Tu puoi cercare davvero di comportarti bene, di essere rispettoso con tutti, di cercare di fare attenzione agli altri. E farli incazzare lo stesso. Puoi lavorare al meglio, in modo serio ed entusiasta, e ritrovarti comunque sull’orlo del licenziamento. Puoi dare il meglio di te cercando di non pestare i piedi a nessuno, e dare fastidio lo stesso, scatenando ritorsioni e guerre.

Come uomo di fede, tutto questo qualcosa può insegnarmi. Sicuramente può insegnarmi che nulla è in mio potere, che devo affidarmi a Dio e alla vita, non pretendere di controllare tutto. E accettare che le cose brutte accadono anche se tu cerchi di fare del tutto per non farle accadere.

A queste situazioni drammatiche e ad altre piccole e grandi delusioni umane (per non parlare di complotti e intrallazzi subiti) hanno fatto da contraltare però le amicizie ritrovate, le sorprese meravigliose arrivate per il matrimonio e per il funerale, con persone che mai avrei pensato di potere avere al mio fianco, e che invece c’erano.

Un capitolo a parte – o almeno un paragrafo – lo merita l’Istituto Giovanni Paolo II, dove lavoro da due anni e che – insieme all’Istess – ha assorbito quasi tutte le energie di questo 2022 (ben più di mamma e del matrimonio!).

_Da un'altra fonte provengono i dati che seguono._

(* ===== verification/Clob.v ===== *)
(** * The public order book: data and operations ([crates/clob/src/lib.rs])

    One [OrderBook] per market: asks keyed ascending by price, bids keyed descending (through
    [Reverse]), each level a FIFO queue of orders, and an index from live order ids to their side
    and price.  Definitions only; the invariant is in [ClobWf], the matching theorems are in
    [ClobProps]. *)
From S2P Require Import Prelude Ints Types OrdMap.
Open Scope Z_scope.

(** ** Data *)

(** [OrderId] is a [u64], [Price] a [U256] that the book only compares and tests for zero. *)
Abbreviation OrderId := Z (only parsing).
Abbreviation Price := Z (only parsing).

Record Order := {
  o_id : OrderId;
  o_side : Side;
  o_price : Price;
  o_size : Z;
  o_expiry_block : Z;
  o_signature : list Z;
}.

Record MatchedTrade := {
  long_order_id : OrderId;
  short_order_id : OrderId;
  t_price : Price;
  t_size : Z;
  t_premium : Z;
}.

Record MatchResult := {
  trade : MatchedTrade;
  maker_order_id : OrderId;
  maker_remaining : Z;
  taker_remaining : Z;
}.

Inductive ClobError :=
| OrderNotFound (id : OrderId)
| ZeroSize
| ZeroPrice
| SideSizeSignMismatch (id : OrderId) (side : Side) (size : Z).

Record BookLocation := { loc_side : Side; loc_price : Price }.

(** A price level's [VecDeque<Order>], front first. *)
Abbreviation Level := (list Order) (only parsing).

Record OrderBook := {
  asks : list (Price * Level);
  bids : list (Price * Level);
  index : gmap OrderId BookLocation;
}.

#[export] Instance Order_eq_dec : EqDecision Order.
Proof. solve_decision. Defined.
#[export] Instance ClobError_eq_dec : EqDecision ClobError.
Proof. solve_decision. Defined.
#[export] Instance BookLocation_eq_dec : EqDecision BookLocation.
Proof. solve_decision. Defined.

(** The key order of each side's map: [BTreeMap<Price, _>] ascends, [BTreeMap<Reverse<Price>, _>]
    descends. *)
Definition before (s : Side) (p q : Price) : bool :=
  match s with Short => p <? q | Long => q <? p end.

Definition side_levels (b : OrderBook) (s : Side) : list (Price * Level) :=
  match s with Long => bids b | Short => asks b end.

Definition set_levels (b : OrderBook) (s : Side) (m : list (Price * Level)) : OrderBook :=
  match s with
  | Long => {| asks := asks b; bids := m; index := index b |}
  | Short => {| asks := m; bids := bids b; index := index b |}
  end.

Definition set_index (b : OrderBook) (i : gmap OrderId BookLocation) : OrderBook :=
  {| asks := asks b; bids := bids b; index := i |}.

(** ** [impl Order] *)

Definition quantity (o : Order) : Z := Z.abs (o_size o).

Definition side_agrees_with_size (s : Side) (size : Z) : bool :=
  bool_decide (size ≠ 0) && bool_decide (Z.sgn size = sign_multiplier s).

Definition validate (o : Order) : result unit ClobError :=
  if decide (o_size o = 0) then Err ZeroSize
  else if decide (o_price o = 0) then Err ZeroPrice
  else if side_agrees_with_size (o_side o) (o_size o) then Ok tt
  else Err (SideSizeSignMismatch (o_id o) (o_side o) (o_size o)).

Definition with_size (o : Order) (size : Z) : Order :=
  {| o_id := o_id o; o_side := o_side o; o_price := o_price o; o_size := size;
     o_expiry_block := o_expiry_block o; o_signature := o_signature o |}.

Definition with_price (o : Order) (price : Price) : Order :=
  {| o_id := o_id o; o_side := o_side o; o_price := price; o_size := o_size o;
     o_expiry_block := o_expiry_block o; o_signature := o_signature o |}.

(** [set_quantity] panics when the magnitude does not fit an [i128]. *)
Definition set_quantity (o : Order) (q : Z) : exec Order :=
  magnitude ← expect (try_s 128 q);
  Ret (with_size o (i128_mul magnitude (sign_multiplier (o_side o)))).

(** ** Queries *)

Definition new : OrderBook := {| asks := []; bids := []; index := ∅ |}.

Definition len (b : OrderBook) : nat := size (index b).
Definition is_empty (b : OrderBook) : bool := bool_decide (len b = 0%nat).
Definition best_bid (b : OrderBook) : option Price := om_first (bids b).
Definition best_ask (b : OrderBook) : option Price := om_first (asks b).
Definition contains (b : OrderBook) (id : OrderId) : bool := bool_decide (is_Some (index b !! id)).

Definition find_in_level (level : Level) (id : OrderId) : option (nat * Order) :=
  list_find (λ o, o_id o = id) level.

Definition order (b : OrderBook) (id : OrderId) : option Order :=
  match index b !! id with
  | None => None
  | Some location =>
      match om_get (side_levels b (loc_side location)) (loc_price location) with
      | None => None
      | Some level => snd <$> find_in_level level id
      end
  end.

Definition order_ids_at (b : OrderBook) (s : Side) (p : Price) : list OrderId :=
  match om_get (side_levels b s) p with
  | Some queue => o_id <$> queue
  | None => []
  end.

(** ** Matching *)

(** The inner [while] loop of [match_against_asks] and [match_against_bids]: fills the level's
    front orders.  A maker left with quantity has taken all that remained, so the loop's guard
    ends it there. *)
Fixpoint fill_level (mk_trade : OrderId → Price → Z → MatchedTrade) (level_price : Price)
    (level : Level) (remaining : Z) (idx : gmap OrderId BookLocation) :
    exec (Level * (Z * gmap OrderId BookLocation * list MatchResult)) :=
  if decide (0 < remaining) then
    match level with
    | [] => Ret ([], (remaining, idx, []))
    | maker :: rest =>
        let fill := Z.min (quantity maker) remaining in
        let m_remaining := quantity maker - fill in
        let remaining' := remaining - fill in
        let r := {| trade := mk_trade (o_id maker) level_price (as_i128 fill);
                    maker_order_id := o_id maker;
                    maker_remaining := as_i128 m_remaining;
                    taker_remaining := as_i128 remaining' |} in
        if decide (m_remaining = 0) then
          '(level', (rem, idx', rs)) ←
            fill_level mk_trade level_price rest remaining' (delete (o_id maker) idx);
          Ret (level', (rem, idx', r :: rs))
        else
          maker' ← set_quantity maker m_remaining;
          Ret (maker' :: rest, (remaining', idx, [r]))
    end
  else Ret (level, (remaining, idx, [])).

(** The outer [while] loop: best level first, an emptied level is removed, a level left non-empty
    has exhausted the taker. *)
Fixpoint sweep (crosses : Price → bool) (mk_trade : OrderId → Price → Z → MatchedTrade)
    (levels : list (Price * Level)) (remaining : Z) (idx : gmap OrderId BookLocation) :
    exec (list (Price * Level) * (Z * gmap OrderId BookLocation * list MatchResult)) :=
  if decide (0 < remaining) then
    match levels with
    | [] => Ret ([], (remaining, idx, []))
    | (level_price, level) :: rest =>
        if crosses level_price then
          '(level', (rem, idx', rs)) ← fill_level mk_trade level_price level remaining idx;
          match level' with
          | [] =>
              '(rest', (rem2, idx2, rs2)) ← sweep crosses mk_trade rest rem idx';
              Ret (rest', (rem2, idx2, rs ++ rs2))
          | _ => Ret ((level_price, level') :: rest, (rem, idx', rs))
          end
        else Ret (levels, (remaining, idx, []))
    end
  else Ret (levels, (remaining, idx, [])).

Definition asks_trade (taker_id maker_id : OrderId) (p : Price) (fill : Z) : MatchedTrade :=
  {| long_order_id := taker_id; short_order_id := maker_id; t_price := p; t_size := fill;
     t_premium := 0 |}.

Definition bids_trade (taker_id maker_id : OrderId) (p : Price) (fill : Z) : MatchedTrade :=
  {| long_order_id := maker_id; short_order_id := taker_id; t_price := p; t_size := fill;
     t_premium := 0 |}.

Definition match_against_asks (b : OrderBook) (taker_id : OrderId) (limit : Price) (remaining : Z) :
    exec (OrderBook * Z * list MatchResult) :=
  '(levels, (rem, idx, rs)) ←
    sweep (λ level_price, level_price <=? limit) (asks_trade taker_id) (asks b) remaining (index b);
  Ret (set_index (set_levels b Short levels) idx, rem, rs).

Definition match_against_bids (b : OrderBook) (taker_id : OrderId) (limit : Price) (remaining : Z) :
    exec (OrderBook * Z * list MatchResult) :=
  '(levels, (rem, idx, rs)) ←
    sweep (λ level_price, limit <=? level_price) (bids_trade taker_id) (bids b) remaining (index b);
  Ret (set_index (set_levels b Long levels) idx, rem, rs).

(** [entry(price).or_default().push_back(order)]. *)
Definition push_level (s : Side) (m : list (Price * Level)) (p : Price) (o : Order) :
    list (Price * Level) :=
  om_insert (before s) m p (default [] (om_get m p) ++ [o]).

Definition insert_resting (b : OrderBook) (o : Order) (remaining : Z) : exec OrderBook :=
  o' ← set_quantity o remaining;
  let location := {| loc_side := o_side o'; loc_price := o_price o' |} in
  let b' := set_levels b (o_side o') (push_level (o_side o') (side_levels b (o_side o'))
                                        (o_price o') o') in
  Ret (set_index b' (<[o_id o' := location]> (index b'))).

Definition process_order (b : OrderBook) (o : Order) : exec (list MatchResult * OrderBook) :=
  if is_err (validate o) || contains b (o_id o) then Ret ([], b)
  else
    '(b1, remaining, results) ←
      match o_side o with
      | Long => match_against_asks b (o_id o) (o_price o) (quantity o)
      | Short => match_against_bids b (o_id o) (o_price o) (quantity o)
      end;
    if decide (0 < remaining) then
      b2 ← insert_resting b1 o remaining;
      Ret (results, b2)
    else Ret (results, b1).

(** ** Cancel, modify, recycle *)

(** [remove_from_level]: [None] when the level or the order is missing; does not touch the
    index. *)
Definition remove_from_level (b : OrderBook) (location : BookLocation) (id : OrderId) :
    option (Order * OrderBook) :=
  let s := loc_side location in
  let m := side_levels b s in
  match om_get m (loc_price location) with
  | None => None
  | Some level =>
      match find_in_level level id with
      | None => None
      | Some (position, removed) =>
          let level' := delete position level in
          let m' := match level' with
                    | [] => om_remove m (loc_price location)
                    | _ => om_insert (before s) m (loc_price location) level'
                    end in
          Some (removed, set_levels b s m')
      end
  end.

Definition cancel_order (b : OrderBook) (id : OrderId) : exec (result Order ClobError * OrderBook) :=
  match index b !! id with
  | None => Ret (Err (OrderNotFound id), b)
  | Some location =>
      '(o, b') ← expect (remove_from_level (set_index b (delete id (index b))) location id);
      Ret (Ok o, b')
  end.

Definition modify_order (b : OrderBook) (id : OrderId) (new_price : Price) (new_size : Z) :
    exec (result unit ClobError * OrderBook) :=
  if decide (new_size = 0) then Ret (Err ZeroSize, b)
  else if decide (new_price = 0) then Ret (Err ZeroPrice, b)
  else
    match index b !! id with
    | None => Ret (Err (OrderNotFound id), b)
    | Some location =>
        let s := loc_side location in
        if negb (side_agrees_with_size s new_size) then
          Ret (Err (SideSizeSignMismatch id s new_size), b)
        else if decide (loc_price location = new_price) then
          level ← expect (om_get (side_levels b s) (loc_price location));
          '(position, o) ← expect (find_in_level level id);
          Ret (Ok tt, set_levels b s (om_insert (before s) (side_levels b s) (loc_price location)
                                        (<[position := with_size o new_size]> level)))
        else
          '(o, b1) ← expect (remove_from_level b location id);
          let o' := with_size (with_price o new_price) new_size in
          let b2 := set_levels b1 s (push_level s (side_levels b1 s) new_price o') in
          Ret (Ok tt, set_index b2 (<[id := {| loc_side := s; loc_price := new_price |}]>
                                      (index b2)))
    end.

(** The orders of one side's map, in iteration order. *)
Definition level_orders (m : list (Price * Level)) : list Order := m ≫= snd.

Definition expired_in (current_block : Z) (m : list (Price * Level)) : list OrderId :=
  o_id <$> filter (λ o, o_expiry_block o ≤ current_block) (level_orders m).

(** [for &order_id in &expired { let _ = self.cancel_order(order_id); }]. *)
Fixpoint cancel_all (b : OrderBook) (ids : list OrderId) : exec OrderBook :=
  match ids with
  | [] => Ret b
  | id :: ids' => '(_, b') ← cancel_order b id; cancel_all b' ids'
  end.

Definition cleanup_expired (b : OrderBook) (current_block : Z) : exec (list OrderId * OrderBook) :=
  let expired := expired_in current_block (asks b) ++ expired_in current_block (bids b) in
  b' ← cancel_all b expired;
  Ret (expired, b').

Al di là della straordinaria esperienza di lavoro (il convegno alla Gregoriana ne ha rappresentato sotto tutti i punti di vista un momento incredibile), le udienze con il Papa (che in realtà sono state tre – se ci mettiamo anche quella in cui ho accompagnato Beata, per l’incontro con il Corpo diplomatico), a segnare quest’anno è stata davvero la trasformazione – per me – di un luogo di lavoro in una famiglia.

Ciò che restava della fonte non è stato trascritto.